The Developing Role of Drones In Manufacturing

It’s easy to mistake drones for glorified cameras, especially since many applications rely on the aerial photography and videography technology built into most unmanned vehicles. However, modern drones can do so much more. That’s precisely why we’re seeing them adopted by various industries and used in relatively unique and innovative ways.


Consider how they’re being put to good use in manufacturing. There are many ways these resourceful devices can improve operations as they develop new roles in the industry. They are beneficial due to their remote-operated nature, not just in terms of surveillance.


To understand just how important they’ve become, it makes sense to explore some of the ways they’re being used now and how they might evolve.


Air, Land and Sea

The global drone market is estimated to be worth $7,705.8 million in 2022 and is expected to reach $17,520 million by 2028. It is also likely to be used in major industries like cargo transportation, oil and gas, agriculture, military, entertainment, manufacturing and more.


Although those numbers are massive and the field continues to grow every day, it’s vital to note that drones aren’t just airborne. They also travel on land and underwater. Manufacturing facilities exist in various environmental and operational conditions, sometimes with unique settings — like submerged machinery.


Then there are outlying operations related to manufacturing, such as materials and supply acquisition, additional support — like cooling superheated products — and more. Aerial drones aren’t the only useful form of the technology in the industry, and for good reason.


Some of the most common examples of land-based drones are those used by the military and first responders. Bomb disposal units or robots are well-known. There are also remotely operated vehicles (ROVs) and autonomous underwater vehicles (AUVs), like remotely operated submersibles.


These two types of drones are very different, but they are often used in similar ways. They can be retooled and adapted to match the needs of modern manufacturing. There’s even a drone called the SeaSearcher that can be used for treasure hunting.


Here are some ways drone technology is being applied to manufacturing.


1. Data Collection

All drones are fitted with sensors and technologies that can be leveraged to collect operational, performance and situational data. This can be done remotely and often autonomously, as drones can be programmed to follow a specific route.


This allows drones to take temperatures, address or identify safety concerns, and inspect machinery. Think of them as an eye in the sky.


2. Transport

It’s no secret that Amazon is testing drone delivery for local package drop-offs. While it is largely a logistics and retail company, the same applications can be used in manufacturing. Drones can move heavy supplies and equipment from one place to another so there’s less stress and harm to manual laborers.


They can also be used for production by delivering parts or small pieces from one line to another. Drones are also fully capable of packing, picking and inventory management.


3. Collaboration

Imagine a worker doing a complex task who needs support from a supervisor or team member elsewhere. A drone can help facilitate communication between these two parties by letting them see and talk to each other.

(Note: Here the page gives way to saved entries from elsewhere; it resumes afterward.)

(** Induction by groups of three. *)
Lemma list_ind3 {A} (P : list A → Prop) :
  P [] → (∀ a, P [a]) → (∀ a b, P [a; b]) → (∀ a b c l, P l → P (a :: b :: c :: l)) → ∀ l, P l.
Proof.
  intros H0 H1 H2 H3 l. enough (P l ∧ (∀ a, P (a :: l)) ∧ ∀ a b, P (a :: b :: l)) as [? _] by done.
  induction l as [|c l (IH1 & IH2 & IH3)]; [done|]. split_and!; [apply IH2|intros; apply IH3|intros a b; by apply H3].
Qed.

Lemma sextet_not_pad x : is_pad (sextet_char x) = false.
Proof. apply bool_decide_eq_false_2, sextet_not_sep. Qed.

Lemma a2b_groups_b64 l : a2b_groups (b64_groups l) = Some l.
Proof.
  induction l as [|[]|[] []|[] [] [] l IH] using list_ind3; [done|..]; cbn [b64_groups a2b_groups];
    rewrite ?char_sextet_char, ?sextet_not_pad; cbn [is_pad].
  - done.
  - done.
  - rewrite IH. by destruct (b64_groups l).
Qed.

(** The letters of an encoding and its signs of padding. *)
Lemma b64_shape l : ∃ core k,
  b64_groups l = core ++ repeat "="%char k ∧ Forall (λ c, letter c = true) core ∧
  Z.of_nat k = ((- Z.of_nat (length core)) mod 4)%Z.
Proof.
  induction l as [|[]|[] []|[] [] [] l (core & k & E & Hl & Hk)] using list_ind3; cbn [b64_groups].
  - by exists [], 0.
  - eexists [_; _], 2. split_and!; [done| |done]. by repeat constructor; apply sextet_letter.
  - eexists [_; _; _], 1. split_and!; [done| |done]. by repeat constructor; apply sextet_letter.
  - rewrite E. eexists (_ :: _ :: _ :: _ :: core), k. split_and!; [done| |].
    + repeat (constructor; [apply sextet_letter|]). done.
    + rewrite Hk. simpl length. replace (- Z.of_nat (S (S (S (S (length core))))))%Z with (- Z.of_nat (length core) + (-1) * 4)%Z by lia.
      by rewrite Z.mod_add.
Qed.

Lemma b64encode_shape v : ∃ core k,
  b64_groups (chars v) = core ++ repeat "="%char k ∧ Forall (λ c, letter c = true) core ∧
  Z.of_nat k = ((- Z.of_nat (length core)) mod 4)%Z ∧ b64encode v = of_chars core.
Proof.
  destruct (b64_shape (chars v)) as (core & k & E & Hl & Hk). exists core, k. split_and!; [done..|].
  unfold b64encode, rstrip. rewrite E, chars_of_chars, reverse_app. f_equal.
  assert (∀ n l, drop_while is_pad (reverse (repeat "="%char n) ++ l) = drop_while is_pad l) as Hdrop.
  { clear. induction n as [|n IH]; intros l; [done|]. simpl repeat. rewrite reverse_cons, <-(assoc_L (++)), IH. done. }
  change (λ c, bool_decide (c = "="%char)) with is_pad. rewrite Hdrop, drop_while_none, reverse_involutive; [done|].
  intros c Hc. rewrite elem_of_reverse in Hc. rewrite Forall_forall in Hl.
  by apply bool_decide_eq_false_2, letter_plain, Hl.
Qed.

Lemma str_len_plain l : Forall (λ c, is_continuation c = false) l → str_len (of_chars l) = length l.
Proof. induction 1 as [|c l Hc _ IH]; simpl; [done|]. by rewrite Hc, <-IH. Qed.

Lemma b64_roundtrip v : b64decode (b64encode v) = Ok v.
Proof.
  destruct (b64encode_shape v) as (core & k & E & Hl & Hk & ->). unfold b64decode.
  rewrite str_len_plain, chars_of_chars, <-Hk, Nat2Z.id, <-E, a2b_groups_b64, of_chars_chars; [done|].
  eapply Forall_impl; [exact Hl|]. intros c Hc. by apply letter_plain.
Qed.

Lemma b64encode_plain v c : c ∈ chars (b64encode v) → c ≠ "$"%char.
Proof.
  destruct (b64encode_shape v) as (core & k & _ & Hl & _ & ->). rewrite chars_of_chars, Forall_forall in *.
  intros Hc. by apply letter_plain, Hl.
Qed.

(** ** Integers round trip *)

(** Within the interpreter's limit on the digits of an integer. *)
Definition digits_fit (z : Z) : Prop := (0 ≤ z)%Z ∧ length (chars (pretty z)) ≤ MAX_INT_DIGITS.

Lemma digit_plain c : (48 ≤ code c ≤ 57)%N →
  is_digit c = true ∧ is_space c = false ∧ non_ascii c = false ∧ c ≠ "$"%char ∧ c ≠ "-"%char ∧ c ≠ "+"%char.
Proof.
  destruct c as [[] [] [] [] [] [] [] []]; vm_compute; intros [H1 H2];
    try (exfalso; by apply H1); try (exfalso; by apply H2); by repeat split.
Qed.

Lemma digits_of_digits l b : (b = true ∨ l ≠ []) → (∀ c, c ∈ l → (48 ≤ code c ≤ 57)%N) → digits_of b l = Some l.
Proof.
  revert b. induction l as [|c l IH]; intros b Hb Hl; simpl; [by destruct Hb as [->|]|].
  destruct (digit_plain c) as (-> & _); [apply Hl; by left|].
  rewrite IH; [done|by left|]. intros d Hd. apply Hl. by right.
Qed.
Lemma inhabited_write roles users : good roles users → users ≠ [] → inhabited (Some (dict_sort roles, dict_sort users)).
Proof.
  intros Hg Hne. eexists _, _. split; [by apply read_write|]. by intros E%sort_by_nil_inv.
Qed.

Lemma define_role_good role ps : writes_good (define_role role ps).
Proof.
  intros s (roles & users & Hr & Hg). unfold define_role.
  destruct (validate_role_id role) as [r|e]; [|left; by eexists]. rewrite run_bind_lift.
  unfold raise_if. rewrite run_bind_lift. destruct (String.eqb r SUPER_ADMIN_ROLE) eqn:En; [left; by eexists|].
  cbn [fail_if]. rewrite run_bind_lift. destruct (map_result validate_permission ps) as [l|e]; [|left; by eexists].
  rewrite run_bind_lift. destruct (fail_if _ _ _) as [[]|e]; [|left; by eexists].
  rewrite (run_read_store _ _ _ _ Hr). cbn [fst snd]. right.
  apply String.eqb_neq in En. pose proof (good_set_role roles users r (Role r (list_to_set l) false) Hg En) as Hg'.
  rewrite run_bind, (run_write_store _ _ _ Hg'). do 2 eexists. split_and!; [done|by apply store_ok_write|].
  intros (ro & us & Hr' & Hne). rewrite Hr in Hr'. injection Hr' as <- <-. by apply inhabited_write.
Qed.

Lemma create_first_good uid salt clock e p now :
  writes_good (create_first_super_admin unicode_fold uid salt clock e p now).
Proof.
  intros s (roles & users & Hr & Hg). unfold create_first_super_admin.
  rewrite (run_read_store _ _ _ _ Hr). cbn [fst snd]. unfold raise_if. rewrite run_bind_lift.
  destruct (bool_decide _) eqn:En; [|left; by eexists]. apply bool_decide_eq_true in En. subst users.
  cbn [negb fail_if]. rewrite run_bind_lift.
  destruct (new_user _ _ _ _ _ _ _ _) as [u|err] eqn:Eu; [|left; by eexists]. right.
  apply new_user_ok in Eu as (_ & _ & _ & Hro & Hac).
  assert (good roles (dict_set [] uid u)) as Hg'.
  { apply good_set_user; [done|..].
    - rewrite Hro. intros r ->%elem_of_singleton. eexists. apply Hg.
    - done.
    - exists uid, u. rewrite dict_get_set_eq, Hro. split_and!; [done|done|by apply elem_of_singleton]. }
  rewrite run_bind, (run_write_store _ _ _ Hg'). do 2 eexists. split_and!; [done|by apply store_ok_write|].
  intros _. apply inhabited_write; [done|apply dict_set_nonempty].
Qed.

A microphone and camera are all that’s needed for basic communication, but drones can also elevate these interactions with other components. For example, they can operate an arm to make direct changes or utilize automated tools.


4. Real-Time Safety and Compliance

Keeping the factory floor safe and compliant with regulatory guidelines should not be done after the fact but at every opportunity possible. It should be a persistent endeavor, with buy-in from the entire organization. Drones can help with this, especially thanks to the sensors and cameras housed within.


They can travel along pre-chosen routes, identifying potential safety hazards, pinpointing malfunctioning machinery and logging spills. That information can be relayed to administrators, maintenance and the entire team, making workers aware there’s a spill nearby and that they should be careful.


A Smarter Workplace

Manufacturing operations must be sustainable, and while lean methodologies are commonly used to achieve that, another way to make it happen is by creating smarter, more efficient facilities. Drones, in any form, are certainly helpful in doing so, and we’re going to see them a lot more on the factory floor or in the skies above.